Tombusvirus infections are often associated with satellite (sat) RNAs, which are subviral molecules sharing no significant sequence homology with the helper genome other than some specific nucleotide stretches. We have characterized a new satRNA (satRNA L) associated with Tomato bushy stunt virus (TBSV). satRNA L consists of a single-stranded RNA 615 nucleotides in size, lacks significant open reading frames and has no sequence homology with the helper genome other than in the 5'-proximal seven nucleotides and in a central region that is also conserved in all tombusvirus genomic, defective interfering and satellite RNAs.
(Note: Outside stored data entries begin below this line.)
(** * Product catalog: the serverless handler and the client state provider

    A shallow embedding of
    - [api/products.js]: the request handler that keeps the catalog as one
      JSON array in a blob store, and
    - [src/contexts/ProductContext.tsx]: the client-side list of products
      with its update and search operations,
    followed by the properties of the catalog contract.

    JavaScript values are modelled by the inductive type [value]; numbers are
    IEEE 754 binary64 values ([spec_float]); objects are finite maps from
    property names to values.  Exceptions are explicit: a computation that may
    throw returns a [result]. *)

From Stdlib Require Import ZArith Ascii String Floats.SpecFloat.
From stdpp Require Import base option list strings gmap pretty.


(** ** JavaScript values *)

Module Js.

(** A Number is a binary64 floating-point datum. *)
Definition number := spec_float.

Definition NaN : number := S754_nan.
Definition zero : number := S754_zero false.
Definition one : number := Eval cbv in binary_normalize 53 1024 1 0 false.

(** The Number an integer literal denotes: the integer, rounded to binary64. *)
Definition integer (n : Z) : number := binary_normalize 53 1024 n 0 false.

(** [Number.isFinite] on a Number. *)
Definition finite (n : number) : bool :=
  match n with
  | S754_zero _ | S754_finite _ _ _ => true
  | S754_infinity _ | S754_nan => false
  end.

(** The values a JSON request body, a stored snapshot and the handler's own
    object literals are made of.  Functions and symbols never occur: every
    value is parsed from JSON or built from such values. *)
#[warnings="-register-all"]
Inductive value :=
| VUndefined
| VNull
| VBool (b : bool)
| VNum (n : number)
| VStr (s : string)
| VArr (xs : list value)
| VObj (fields : gmap string value).

(** A thrown error, with its [message]. *)
Inductive exn := Exn (message : string).

Definition message (e : exn) : string := let 'Exn m := e in m.

(** Outcome of an expression that may throw. *)
Inductive result (A : Type) :=
| Ok (a : A)
| Throw (e : exn).
Arguments Ok {A} a.
Arguments Throw {A} e.

#[global] Instance result_ret : MRet result := @Ok.
#[global] Instance result_bind : MBind result := λ A B f r,
  match r with
  | Ok a => f a
  | Throw e => Throw e
  end.

(** [try { body } catch (err) { handler }] *)
Definition try_catch {A} (body : result A) (handler : exn → result A) : result A :=
  match body with
  | Ok a => Ok a
  | Throw err => handler err
  end.

(** The messages Node gives the two TypeErrors that can arise here. *)
Definition cannot_convert : exn := Exn "Cannot convert object to primitive value".
Definition cannot_read (what key : string) : exn :=
  Exn ("Cannot read properties of " +:+ what +:+ " (reading '" +:+ key +:+ "')").

(** Truthiness ([ToBoolean]). *)
Definition truthy (v : value) : bool :=
  match v with
  | VUndefined | VNull => false
  | VBool b => b
  | VNum (S754_zero _) | VNum S754_nan => false
  | VNum _ => true
  | VStr s => negb (String.eqb s "")
  | VArr _ | VObj _ => true
  end.

(** [a || b] *)
Definition or_else (a b : value) : value := if truthy a then a else b.

(** [typeof v] *)
Definition typeof (v : value) : string :=
  match v with
  | VUndefined => "undefined"
  | VNull => "object"
  | VBool _ => "boolean"
  | VNum _ => "number"
  | VStr _ => "string"
  | VArr _ | VObj _ => "object"
  end.

(** [Array.isArray(v)] *)
Definition isArray (v : value) : bool :=
  match v with VArr _ => true | _ => false end.

(** [Number.isFinite(v)]: no coercion, only a finite Number qualifies. *)
Definition Number_isFinite (v : value) : bool :=
  match v with VNum n => finite n | _ => false end.

(** [a === b].  The two operands of every comparison in the handler come from
    two different JSON documents (the request body and the stored blob), so
    two arrays or objects are never the same reference. *)
Definition strictEq (a b : value) : bool :=
  match a, b with
  | VUndefined, VUndefined => true
  | VNull, VNull => true
  | VBool x, VBool y => Bool.eqb x y
  | VNum x, VNum y => SFeqb x y
  | VStr x, VStr y => String.eqb x y
  | _, _ => false
  end.

(** [v.key] for the property names the program reads ([id], [name], [price],
    ...): none of them is [length], an index, or a member of a built-in
    prototype, so only an object can have it.  Reading a property of [null]
    or [undefined] throws. *)
Definition getProp (v : value) (key : string) : result value :=
  match v with
  | VUndefined => Throw (cannot_read "undefined" key)
  | VNull => Throw (cannot_read "null" key)
  | VObj fields => Ok (default VUndefined (fields !! key))
  | _ => Ok VUndefined
  end.

(** The own enumerable properties an object spread [{...v}] copies. *)
Definition ownProps (v : value) : gmap string value :=
  match v with
  | VObj fields => fields
  | VArr xs => list_to_map (imap (λ i x, (pretty i, x)) xs)
  | VStr s => list_to_map (imap (λ i c, (pretty i, VStr (String c ""))) (String.list_ascii_of_string s))
  | _ => ∅
  end.

(** [{ ...a, ...b }]: the properties of [b] overwrite those of [a]. *)
Definition spread (a b : value) : value := VObj (ownProps b ∪ ownProps a).

(** An object literal. *)
Definition obj (fields : list (string * value)) : value := VObj (list_to_map fields).

(** [JSON.parse(JSON.stringify(v))]: what is left of a value once it has been
    serialised.  A property whose value is [undefined] is dropped, an
    [undefined] array element and a non-finite number become [null], and
    negative zero loses its sign.  (No value here has a callable [toJSON].) *)
Fixpoint jsonify (v : value) : value :=
  match v with
  | VUndefined => VNull
  | VNum n =>
      match n with
      | S754_zero _ => VNum zero
      | S754_finite _ _ _ => VNum n
      | _ => VNull
      end
  | VArr xs => VArr (jsonify <$> xs)
  | VObj fields =>
      VObj (omap (λ x, match x with VUndefined => None | _ => Some (jsonify x) end) fields)
  | _ => v
  end.

(** The built-in conversions between text and numbers, and the Unicode
    lower-casing of a string, are those of the language.  They are not
    reimplemented: everything below holds for whatever they compute. *)
Class Builtins := {
  NumberToString : number → string;
  StringToNumber : string → number;
  toLowerCase : string → string
}.

Section Conversions.
Context `{!Builtins}.

(** [String(v)] ([ToString]).  An array is joined with commas, its [null]
    and [undefined] elements printing as nothing.  An object converts
    through [toString]/[valueOf]: a JSON object that has a property called
    [toString] hides the inherited method behind a non-callable value, so
    no method yields a primitive and the conversion throws; any other
    object prints as "[object Object]". *)
Fixpoint ToString (v : value) : result string :=
  match v with
  | VUndefined => Ok "undefined"
  | VNull => Ok "null"
  | VBool b => Ok (if b then "true" else "false")
  | VNum n => Ok (NumberToString n)
  | VStr s => Ok s
  | VArr xs =>
      (fix join (xs : list value) : result string :=
         match xs with
         | [] => Ok ""
         | x :: rest =>
             s ← match x with VUndefined | VNull => Ok "" | _ => ToString x end;
             match rest with
             | [] => Ok s
             | _ => r ← join rest; Ok (s +:+ "," +:+ r)
             end
         end) xs
  | VObj fields =>
      match fields !! "toString" with
      | Some _ => Throw cannot_convert
      | None => Ok "[object Object]"
      end
  end.

(** [Number(v)] ([ToNumber]); arrays and objects go through their string. *)
Definition ToNumber (v : value) : result number :=
  match v with
  | VUndefined => Ok NaN
  | VNull => Ok zero
  | VBool b => Ok (if b then one else zero)
  | VNum n => Ok n
  | VStr s => Ok (StringToNumber s)
  | VArr _ | VObj _ => s ← ToString v; Ok (StringToNumber s)
  end.
End Conversions.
Secondary structure analysis shows the presence of high order domains similar to those described for other tombusvirus RNAs. satRNA L does not modify the symptoms induced by TBSV. The accumulation of satRNA L is dependent on the temperature. siRNAs originate from both positive and negative polarities and may have a role in satRNA accumulation, whereas shorter-than-unit-length molecules are not related to a silencing mechanism. Coinoculation of satRNA L with transcripts of Carnation Italian ringspot virus (CIRV) and Cymbidium ringspot virus (CymRSV) shows that CIRV, but not CymRSV, supports satRNA L replication. The sequence region responsible for supporting satRNA L replication maps within the 5'-UTR and the ORF1 N-terminal region of CIRV genome. satRNA L can be replicated if coinoculated with CymRSV virus particles, suggesting that the coat protein has a role in the early stages of replication. The different intracellular replication site of CIRV and CymRSV may account for their diverse capability to replicate satRNA L.